Or, quoiqu’on ne puisse nier ni le charme, ni la grâce, ni même souvent la force et la portée des sonnets de Pétrarque et de Michel-Ange, de Milton ou de Wordsworth, forcés qu’ils sont cependant d’enfermer leur pensée dans l’étroit espace de deux quatrains et de deux tercets, il leur faut trouver une forme sonore et précise, retentissante et solide, qui donne aux moindres accidens de leurs idées un caractère saisissant, qui grave dans la mémoire, et profondément, ce qu’ils veulent raconter et signifier. Alors ils ne peuvent s’en tenir à la simple succession des images, comme dans le récit ; ils choisissent une figure une et multiple, simple, quoique variée, capable de suivre pas à pas et de reproduire fidèlement toutes les évolutions de la rêverie : ils choisissent un symbole.

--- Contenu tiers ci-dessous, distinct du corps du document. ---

(** * StockSageBot: the tabular Q-learning policy of [app.py]

    A shallow embedding of the reinforcement-learning fragment of [app.py]
    ([get_state], [choose_action], [update_q] and the reward expression of
    the two callers) together with the properties the specification states
    about it.

    Python floats and numpy's [float64] scalars are IEEE 754 binary64
    numbers; they are modelled bit for bit by [spec_float] at precision 53
    and maximal exponent 1024, with round-to-nearest-even arithmetic.  Dictionaries are insertion-ordered
    association lists, the module globals [q_table] and the generator of
    [random] form an explicit world that every function threads, and Python
    exceptions are results of the monad. *)

From Stdlib Require Import ZArith List Bool Lia SpecFloat.
Import ListNotations.

Local Open Scope Z_scope.

(** ** Binary64 arithmetic *)

Module Binary64.

Definition float := spec_float.

Definition prec : Z := 53.
Definition emax : Z := 1024.

Definition fadd : float -> float -> float := SFadd prec emax.
Definition fsub : float -> float -> float := SFsub prec emax.
Definition fmul : float -> float -> float := SFmul prec emax.
Definition fdiv : float -> float -> float := SFdiv prec emax.
Definition fneg : float -> float := SFopp.

(** The comparisons [x < y], [x > y] and [x == y] of Python floats. *)
Definition flt : float -> float -> bool := SFltb.
Definition fgt (x y : float) : bool := SFltb y x.
Definition feq : float -> float -> bool := SFeqb.
Definition fle : float -> float -> bool := SFleb.

(** Conversion of a Python [int] to a float ([float(z)]), exact below 2^53. *)
Definition of_Z (z : Z) : float := binary_normalize prec emax z 0 false.

(** The float denoted by the decimal literal [n * 10^-d], as the Python
    parser reads it: the binary64 number nearest to the decimal value. *)
Definition literal (n : Z) (d : nat) : float :=
  fdiv (of_Z n) (of_Z (10 ^ Z.of_nat d)).

Definition zero : float := S754_zero false.
Definition one : float := of_Z 1.

Definition is_nan (x : float) : bool :=
  match x with S754_nan => true | _ => false end.

Definition is_zero (x : float) : bool :=
  match x with S754_zero _ => true | _ => false end.

(** [math.isfinite]. *)
Definition is_finite (x : float) : bool :=
  match x with S754_zero _ | S754_finite _ _ _ => true | _ => false end.

(** A float that is not below zero: [x < 0] is false. *)
Definition not_negative (x : float) : bool := negb (flt x zero).

(** Nearest integer to [num * 2^e] for [num >= 0], ties to the even one. *)
Definition round_half_even (num e : Z) : Z :=
  match e with
  | Zneg p =>
      let d := Z.pow_pos 2 p in
      let q := num / d in
      let r := num mod d in
      match 2 * r ?= d with
      | Lt => q
      | Gt => q + 1
      | Eq => if Z.even q then q else q + 1
      end
  | _ => num * 2 ^ e
  end.

(** The builtin [round(x, ndigits)] on a float, for [ndigits >= 0]: the
    exact binary value is rounded to [ndigits] decimal places, ties to
    even, and the decimal result is read back as the nearest binary64
    number.  Infinities and NaN round to themselves; the sign of a result
    that rounds to zero is kept. *)
Definition py_round (x : float) (ndigits : nat) : float :=
  match x with
  | S754_finite s m e =>
      let scale := 10 ^ Z.of_nat ndigits in
      match round_half_even (Zpos m * scale) e with
      | Zpos k => fdiv (S754_finite s k 0) (of_Z scale)
      | _ => S754_zero s
      end
  | _ => x
  end.

(** [numpy.rint] of a float: the nearest integer, ties to the even one, with
    the sign kept; a float with no fractional bits, an infinity and NaN are
    returned as they are. *)
Definition rint (x : float) : float :=
  match x with
  | S754_finite s m (Zneg p) =>
      match round_half_even (Zpos m) (Zneg p) with
      | Zpos k => binary_normalize prec emax (if s then Zneg k else Zpos k) 0 false
      | _ => S754_zero s
      end
  | _ => x
  end.

(** [round(x, decimals)] on a [numpy.float64] scalar, for [decimals > 0]:
    numpy scales by the power of ten, rounds to an integer and scales back,
    each step in binary64 ([rint(x * 10**decimals) / 10**decimals]). *)
Definition np_round (x : float) (decimals : nat) : float :=
  fdiv (rint (fmul x (of_Z (10 ^ Z.of_nat decimals))))
       (of_Z (10 ^ Z.of_nat decimals)).

End Binary64.

Import Binary64.

(** ** Exceptions and results *)

Inductive exn : Type :=
| KeyError
| ValueError
| TypeError
| IndexError.

Inductive result (A : Type) : Type :=
| Ok (a : A)
| Raise (e : exn).

Arguments Ok {A} a.
Arguments Raise {A} e.

(** ** Dictionaries: association lists in insertion order *)

Module PyDict.

Section Dict.
Context {K V : Type}.
Variable keq : K -> K -> bool.

(** [d.get(k)]: the value stored under the first key equal to [k]. *)
Fixpoint get (k : K) (d : list (K * V)) : option V :=
  match d with
  | [] => None
  | (k', v) :: d' => if keq k' k then Some v else get k d'
  end.

(** [k in d]. *)
Definition contains (k : K) (d : list (K * V)) : bool :=
  match get k d with Some _ => true | None => false end.

(** [d[k]], raising [KeyError] on a missing key. *)
Definition getitem (k : K) (d : list (K * V)) : result V :=
  match get k d with Some v => Ok v | None => Raise KeyError end.

(** [d[k] = v]: an existing key keeps its place (and the stored key
    object), a new key goes last. *)
Fixpoint set (k : K) (v : V) (d : list (K * V)) : list (K * V) :=
  match d with
  | [] => [(k, v)]
  | (k', v') :: d' =>
      if keq k' k then (k', v) :: d' else (k', v') :: set k v d'
  end.

Definition keys (d : list (K * V)) : list K := map fst d.
Definition values (d : list (K * V)) : list V := map snd d.
End Dict.

End PyDict.

(** ** The builtin [max] *)

Section PyMax.
Context {A B : Type}.
Variable key : A -> B.
Variable gt : B -> B -> result bool.

(** The loop of [max(iterable, key=...)]: an item replaces the current
    maximum only when its key is strictly greater. *)
Fixpoint max_loop (l : list A) (maxitem : A) (maxval : B) : result A :=
  match l with
  | [] => Ok maxitem
  | item :: l' =>
      match gt (key item) maxval with
      | Ok true => max_loop l' item (key item)
      | Ok false => max_loop l' maxitem maxval
      | Raise e => Raise e
      end
  end.

(** [max] of an empty sequence raises [ValueError]. *)
Definition py_max (l : list A) : result A :=
  match l with
  | [] => Raise ValueError
  | item :: l' => max_loop l' item (key item)
  end.
End PyMax.

(** [v > w] on floats. *)
Definition float_gt (v w : float) : result bool := Ok (fgt v w).

(** [v > w] where either side may be [None] (the result of [dict.get] on a
    missing key): comparing [None] raises [TypeError]. *)
Definition object_gt (v w : option float) : result bool :=
  match v, w with
  | Some x, Some y => Ok (fgt x y)
  | _, _ => Raise TypeError
  end.

(** ** Data model *)

Inductive Action : Type := Buy | Sell | Hold.

Definition action_eqb (a b : Action) : bool :=
  match a, b with
  | Buy, Buy | Sell, Sell | Hold, Hold => true
  | _, _ => false
  end.

(** [actions = ['Buy', 'Sell', 'Hold']] *)
Definition actions : list Action := [Buy; Sell; Hold].

(** A state key is the tuple built by [get_state]; tuples compare
    component-wise with [==], so [0.0] and [-0.0] denote the same key and a
    key holding NaN equals no stored key.  (A dictionary also finds a key
    that is the very same object; that only matters for keys holding NaN,
    which the properties below exclude with [state_ok].) *)
Definition State : Type := float * float.

Definition state_eqb (s t : State) : bool :=
  feq (fst s) (fst t) && feq (snd s) (snd t).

Mais ce style qui convient au sonnet, dont le sonnet ne peut guère se passer, quand on l’applique à un récit ou à une action, à l’épopée ou à la tragédie, au roman ou au drame, ralentit singulièrement le mouvement général de l’ouvrage. Une fois entré dans cette voie, qui, bien que belle et glorieuse en soi, n’est pourtant pas la vraie, et ne doit pas vous conduire au but que vous cherchez, vous ne pouvez plus faire acception du caractère et de l’âge des personnages, de la paix ou du tumulte d’une scène, de la hâte impétueuse du dénoûment, ou du cours tranquille d’une exposition ; vous êtes condamné à l’éternelle et patiente ciselure de toutes les passions et de tous les sentimens. Que votre parole grave ou folle, tendre ou austère, passe par les lèvres de François Ier, ou de Triboulet, de la comtesse de Châteaubriand ou de la duchesse d’Angoulême, elle pourra être belle, mais non pas vivante.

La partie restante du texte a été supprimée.